• EXERCISE
In the material below, the required lines run from the one containing "(** The file system is" through the one containing "(** The file system as". Copy those lines exactly, ends included, and nothing else.

● ● ● ● ●

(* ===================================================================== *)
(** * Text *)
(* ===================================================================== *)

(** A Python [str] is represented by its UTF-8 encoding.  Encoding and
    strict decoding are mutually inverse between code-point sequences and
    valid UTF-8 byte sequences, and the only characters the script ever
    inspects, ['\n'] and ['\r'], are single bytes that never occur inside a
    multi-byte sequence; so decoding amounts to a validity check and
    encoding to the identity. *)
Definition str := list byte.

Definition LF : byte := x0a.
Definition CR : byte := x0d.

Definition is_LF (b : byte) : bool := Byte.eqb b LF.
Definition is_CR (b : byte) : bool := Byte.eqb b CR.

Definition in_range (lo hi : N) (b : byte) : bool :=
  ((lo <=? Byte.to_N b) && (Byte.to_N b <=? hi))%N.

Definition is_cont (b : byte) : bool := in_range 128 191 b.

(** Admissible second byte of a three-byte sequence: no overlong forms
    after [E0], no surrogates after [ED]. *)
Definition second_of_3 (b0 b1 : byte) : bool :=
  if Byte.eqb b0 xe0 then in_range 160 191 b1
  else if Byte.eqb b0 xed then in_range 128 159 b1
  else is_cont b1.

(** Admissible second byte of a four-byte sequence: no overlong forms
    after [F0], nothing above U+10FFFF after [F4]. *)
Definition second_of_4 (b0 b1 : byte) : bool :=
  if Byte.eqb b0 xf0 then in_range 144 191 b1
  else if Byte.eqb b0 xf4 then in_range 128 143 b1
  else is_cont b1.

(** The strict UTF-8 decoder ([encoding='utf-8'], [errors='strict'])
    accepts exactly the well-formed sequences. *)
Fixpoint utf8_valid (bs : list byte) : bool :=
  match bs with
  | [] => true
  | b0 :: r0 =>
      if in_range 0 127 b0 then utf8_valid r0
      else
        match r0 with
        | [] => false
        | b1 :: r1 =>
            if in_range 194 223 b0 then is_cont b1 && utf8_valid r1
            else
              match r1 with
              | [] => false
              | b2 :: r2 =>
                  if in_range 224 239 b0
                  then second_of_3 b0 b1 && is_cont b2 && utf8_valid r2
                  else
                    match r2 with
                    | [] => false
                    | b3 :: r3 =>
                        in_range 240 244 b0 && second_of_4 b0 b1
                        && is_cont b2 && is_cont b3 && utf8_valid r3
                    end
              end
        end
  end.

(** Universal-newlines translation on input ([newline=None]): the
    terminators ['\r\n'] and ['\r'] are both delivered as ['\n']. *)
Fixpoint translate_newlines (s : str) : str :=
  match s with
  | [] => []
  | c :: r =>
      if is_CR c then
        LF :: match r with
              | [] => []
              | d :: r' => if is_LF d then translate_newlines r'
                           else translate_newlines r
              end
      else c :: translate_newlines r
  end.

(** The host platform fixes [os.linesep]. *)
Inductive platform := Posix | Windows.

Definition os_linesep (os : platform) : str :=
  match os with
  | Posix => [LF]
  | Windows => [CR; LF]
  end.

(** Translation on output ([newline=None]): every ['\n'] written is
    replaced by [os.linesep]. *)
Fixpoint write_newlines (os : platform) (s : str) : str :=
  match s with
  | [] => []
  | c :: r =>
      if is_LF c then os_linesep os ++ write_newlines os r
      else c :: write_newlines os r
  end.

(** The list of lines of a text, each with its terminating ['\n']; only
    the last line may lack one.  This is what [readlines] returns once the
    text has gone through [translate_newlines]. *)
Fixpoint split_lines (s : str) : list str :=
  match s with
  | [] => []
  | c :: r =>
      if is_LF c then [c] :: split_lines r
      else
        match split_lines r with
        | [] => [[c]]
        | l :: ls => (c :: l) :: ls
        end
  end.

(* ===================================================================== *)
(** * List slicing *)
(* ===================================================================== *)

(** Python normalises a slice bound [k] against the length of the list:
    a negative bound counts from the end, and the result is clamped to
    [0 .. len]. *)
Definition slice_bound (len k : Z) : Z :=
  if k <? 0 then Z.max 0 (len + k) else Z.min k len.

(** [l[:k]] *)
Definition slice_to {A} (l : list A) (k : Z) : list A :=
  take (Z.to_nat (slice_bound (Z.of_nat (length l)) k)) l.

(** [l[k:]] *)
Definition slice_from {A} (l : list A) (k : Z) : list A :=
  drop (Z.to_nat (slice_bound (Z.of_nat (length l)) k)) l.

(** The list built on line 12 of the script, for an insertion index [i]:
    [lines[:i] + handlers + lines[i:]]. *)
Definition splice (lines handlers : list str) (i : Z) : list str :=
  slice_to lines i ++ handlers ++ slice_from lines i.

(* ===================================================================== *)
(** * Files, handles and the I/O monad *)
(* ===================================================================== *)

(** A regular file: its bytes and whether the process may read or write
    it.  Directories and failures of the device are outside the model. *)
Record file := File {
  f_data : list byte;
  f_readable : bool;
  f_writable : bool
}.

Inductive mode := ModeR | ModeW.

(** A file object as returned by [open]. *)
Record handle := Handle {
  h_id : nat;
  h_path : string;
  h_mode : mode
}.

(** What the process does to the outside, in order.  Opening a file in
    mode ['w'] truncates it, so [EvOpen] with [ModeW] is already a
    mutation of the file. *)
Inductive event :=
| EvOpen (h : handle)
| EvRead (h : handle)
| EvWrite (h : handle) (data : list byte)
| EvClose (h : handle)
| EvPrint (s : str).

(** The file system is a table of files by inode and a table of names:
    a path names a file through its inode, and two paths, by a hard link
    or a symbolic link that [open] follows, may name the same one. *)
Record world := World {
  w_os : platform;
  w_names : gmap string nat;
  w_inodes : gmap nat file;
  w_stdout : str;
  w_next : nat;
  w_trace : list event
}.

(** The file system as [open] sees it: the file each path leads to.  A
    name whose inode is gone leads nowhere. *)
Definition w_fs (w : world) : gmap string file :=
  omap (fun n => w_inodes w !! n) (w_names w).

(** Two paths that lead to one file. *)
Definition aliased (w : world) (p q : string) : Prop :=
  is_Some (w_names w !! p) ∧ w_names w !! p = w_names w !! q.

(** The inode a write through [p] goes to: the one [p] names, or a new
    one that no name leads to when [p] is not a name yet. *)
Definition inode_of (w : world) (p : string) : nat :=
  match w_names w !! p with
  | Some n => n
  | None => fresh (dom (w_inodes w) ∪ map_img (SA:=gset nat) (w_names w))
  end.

● ● ● ● ●

• OUTPUT OF THE EXERCISE
(** The file system is a table of files by inode and a table of names:
    a path names a file through its inode, and two paths, by a hard link
    or a symbolic link that [open] follows, may name the same one. *)
Record world := World {
  w_os : platform;
  w_names : gmap string nat;
  w_inodes : gmap nat file;
  w_stdout : str;
  w_next : nat;
  w_trace : list event
}.

(** The file system as [open] sees it: the file each path leads to.  A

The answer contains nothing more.